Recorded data
(** * Asistent-Restaurant: the tenant directory, the user-deletion policy
      and the tenant-scoped store of [src/lib/server/actions.ts], with the
      login form, the dashboard's session handling and the connection
      singleton that use them

    The server actions are embedded over an explicit database state.  Each
    table of [db/schema.ts] is a list of rows in insertion order; a server
    action is a function from the database to an outcome (a value or a
    thrown error) and the database it leaves behind.

    Conventions of the embedding:
    - [crypto.randomUUID()] is an input of the action that calls it;
    - a [decimal(10,2)] column holds an integer number of hundredths;
    - SQL equality on [varchar] columns is equality of strings;
    - the constraints declared by the schema (primary keys, the UNIQUE index
      on [users.email], the foreign keys to [restaurants.id]) are enforced by
      the storage primitives, which throw the driver's error. *)

From Stdlib Require Import String List ZArith Bool Arith Lia.
Import ListNotations.
Open Scope string_scope.
Open Scope list_scope.

(** ** Schema *)

(** [mysqlEnum('role', ['superadmin', 'admin', 'seller', 'waiter'])] *)
Inductive Role : Type := superadmin | admin | seller | waiter.

Definition role_eqb (a b : Role) : bool :=
  match a, b with
  | superadmin, superadmin | admin, admin
  | seller, seller | waiter, waiter => true
  | _, _ => false
  end.

(** [mysqlEnum('status', ['paid', 'pending'])] *)
Inductive Status : Type := paid | pending.

(** A [decimal(10,2)] value, in hundredths. *)
Definition Decimal : Type := Z.

(** [Number(x)] on a decimal column: the same amount, in hundredths. *)
Definition Number (d : Decimal) : Z := d.

Record Restaurant : Type := mkRestaurant {
  r_id : string;
  r_name : string;
  r_address : string;
  r_phone : string
}.

Record User : Type := mkUser {
  u_id : string;
  u_name : string;
  u_email : string;
  u_password : string;
  u_role : Role;
  u_restaurantId : string
}.

Record Category : Type := mkCategory {
  c_id : string;
  c_name : string;
  c_restaurantId : string
}.

Record Product : Type := mkProduct {
  p_id : string;
  p_name : string;
  p_price : Decimal;
  p_category : string;
  p_restaurantId : string
}.

Record Customer : Type := mkCustomer {
  cu_id : string;
  cu_name : string;
  cu_email : string;
  cu_phone : string;
  cu_restaurantId : string
}.

Record Purchase : Type := mkPurchase {
  pu_id : string;
  pu_productName : string;
  pu_supplier : option string;
  pu_quantity : Z;
  pu_unitPrice : Decimal;
  pu_purchaseDate : Z;
  pu_restaurantId : string
}.

(** One entry of the JSON column [sales.items]. *)
Record OrderItem : Type := mkOrderItem {
  oi_id : string;
  oi_name : string;
  oi_price : Decimal;
  oi_quantity : Z
}.

Record Sale : Type := mkSale {
  s_id : string;
  s_customerName : string;
  s_tableNumber : string;
  s_items : list OrderItem;
  s_totalPrice : Decimal;
  s_saleDate : Z;
  s_userId : string;
  s_userName : string;
  s_restaurantId : string;
  s_status : Status
}.

(** The database: one list of rows per table. *)
Record Db : Type := mkDb {
  restaurants : list Restaurant;
  users : list User;
  categories : list Category;
  products : list Product;
  customers : list Customer;
  purchases : list Purchase;
  sales : list Sale
}.

Definition emptyDb : Db := mkDb [] [] [] [] [] [] [].

Definition set_restaurants (l : list Restaurant) (db : Db) : Db :=
  mkDb l (users db) (categories db) (products db) (customers db)
       (purchases db) (sales db).

Definition set_users (l : list User) (db : Db) : Db :=
  mkDb (restaurants db) l (categories db) (products db) (customers db)
       (purchases db) (sales db).

Definition set_sales (l : list Sale) (db : Db) : Db :=
  mkDb (restaurants db) (users db) (categories db) (products db)
       (customers db) (purchases db) l.

(** ** Errors and the action monad *)

(** The errors the actions throw (each [new Error(...)] of [actions.ts], by
    its message) and the two the storage raises for a violated constraint. *)
Inductive Error : Type :=
  | EmailInUseByAnotherUser   (* "... ya esta en uso por otro usuario en el sistema." *)
  | EmailInUse                (* "... ya esta en uso en el sistema." *)
  | EmailRegisteredByAnother  (* "... ya esta registrado por otro usuario." *)
  | CannotDeleteOwnAccount    (* "No puedes eliminar tu propia cuenta de usuario." *)
  | UserDoesNotExist          (* "El usuario que intentas eliminar no existe." *)
  | OnlySuperadmin            (* "No se puede eliminar al unico superadministrador ..." *)
  | CannotDeleteAdministrator (* "No tienes permisos para eliminar a un administrador." *)
  | OnlyUserOfRestaurant      (* "No se puede eliminar al unico usuario de un restaurante. ..." *)
  | CannotDeleteUsers         (* "No tienes permisos para eliminar usuarios." *)
  | ER_DUP_ENTRY              (* primary key or UNIQUE index violated *)
  | ER_NO_REFERENCED_ROW.     (* foreign key violated *)

Inductive Outcome (A : Type) : Type :=
  | Ok (a : A)
  | Throw (e : Error).
Arguments Ok {A} a.
Arguments Throw {A} e.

[Exercise objective] Lines with the word "tenant" in them are the answer; report each one from the data.

[Written answer]
(** * Asistent-Restaurant: the tenant directory, the user-deletion policy
      and the tenant-scoped store of [src/lib/server/actions.ts], with the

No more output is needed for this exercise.